Loss of Prominin 2 expression inhibits AKT/mTOR signaling to limit glycolysis and drive ferroptosis in breast cancer cells

Abstract

This study aimed to characterize the oncogenic functions of Prominin 2 (PROM2), the pro-cancer and ferroptosis resistance gene, in breast cancer (BC). PROM2 expression was analyzed using single-cell RNA sequencing and the TCGA database. Its expression was confirmed in BC tissues and cell lines using qRT-PCR, immunohistochemistry, and western blot assays. The effects of PROM2 were evaluated in vivo and in vitro. RNA sequencing and GSEA were used to investigate the potential underlying molecular mechanisms of PROM2 in BC. Co-immunoprecipitation was used to determine the interaction between AKT and PROM2. PROM2 expression was elevated in clinical samples and BC cells and positively correlated with a worse prognosis. Functional experiments demonstrated that PROM2 silencing suppressed tumor growth and malignancy. Mechanistically, PROM2 interacts with AKT to activate mTOR signaling, thereby promoting glycolysis and inhibiting ferroptosis. Specifically, for glycolysis, PROM2 silencing decreased glucose uptake, extracellular acidification rate, lactate production, and glycolysis-related enzyme expression, while increasing oxygen consumption. For ferroptosis, PROM2 silencing upregulated reactive oxygen species, malondialdehyde, iron, Fe²⁺, and downregulated SLC7A11, GPX4, and glutathione levels.

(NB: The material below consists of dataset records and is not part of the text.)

(* ===== verification/Statuses.v ===== *)
(** * The participants of the three quorums as one interface

    [fsm/state_machines/internal/types.go], [Participant] of
    [fsm/state_machines/provider.go]: the text of a status and the accessors
    that a reader of a dump uses. *)

From S2P Require Import Prelude Requests Payload.

Definition ConfirmationParticipantStatus_String (s : ConfirmationParticipantStatus) : string :=
  match s with
  | SigConfirmationAwaitConfirmation => "SigConfirmationAwaitConfirmation"
  | SigConfirmationConfirmed => "SigConfirmationConfirmed"
  | SigConfirmationDeclined => "SigConfirmationDeclined"
  | SigConfirmationError => "SigConfirmationError"
  end.

Definition DKGParticipantStatus_String (s : DKGParticipantStatus) : string :=
  match s with
  | CommitAwaitConfirmation => "CommitAwaitConfirmation"
  | CommitConfirmed => "CommitConfirmed"
  | CommitConfirmationError => "CommitConfirmationError"
  | DealAwaitConfirmation => "DealAwaitConfirmation"
  | DealConfirmed => "DealConfirmed"
  | DealConfirmationError => "DealConfirmationError"
  | ResponseAwaitConfirmation => "ResponseAwaitConfirmation"
  | ResponseConfirmed => "ResponseConfirmed"
  | ResponseConfirmationError => "ResponseConfirmationError"
  | MasterKeyAwaitConfirmation => "MasterKeyAwaitConfirmation"
  | MasterKeyConfirmed => "MasterKeyConfirmed"
  | MasterKeyConfirmationError => "MasterKeyConfirmationError"
  end.

Definition SigningParticipantStatus_String (s : SigningParticipantStatus) : string :=
  match s with
  | SigningAwaitPartialSigns => "SigningAwaitPartialSigns"
  | SigningPartialSignsConfirmed => "SigningPartialSignsConfirmed"
  | SigningError => "SigningError"
  | SigningProcess => "SigningProcess"
  end.

(** A value of the interface: one of the types that implement it. *)
Inductive AnyParticipant : Type :=
| ASignatureProposalParticipant (p : SignatureProposalParticipant)
| ADKGProposalParticipant (p : DKGProposalParticipant)
| ASigningProposalParticipant (p : SigningProposalParticipant).

(** [p.GetStatus().String()] *)
Definition GetStatus (p : AnyParticipant) : string :=
  match p with
  | ASignatureProposalParticipant p => ConfirmationParticipantStatus_String (sgp_Status p)
  | ADKGProposalParticipant p => DKGParticipantStatus_String (dp_Status p)
  | ASigningProposalParticipant p => SigningParticipantStatus_String (np_Status p)
  end.

Definition GetUsername (p : AnyParticipant) : string :=
  match p with
  | ASignatureProposalParticipant p => sgp_Username p
  | ADKGProposalParticipant p => dp_Username p
  | ASigningProposalParticipant p => np_Username p
  end.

Overexpression of AKT or the AKT agonist (SC79) reversed the effects of PROM2 silencing on BC cell glycolysis and ferroptosis. Our results suggest that PROM2 is an oncogenic gene that supports BC progression by enhancing glycolysis and inhibiting ferroptosis via AKT/mTOR signaling. Therefore, PROM2 may be a potential therapeutic target for BC treatment.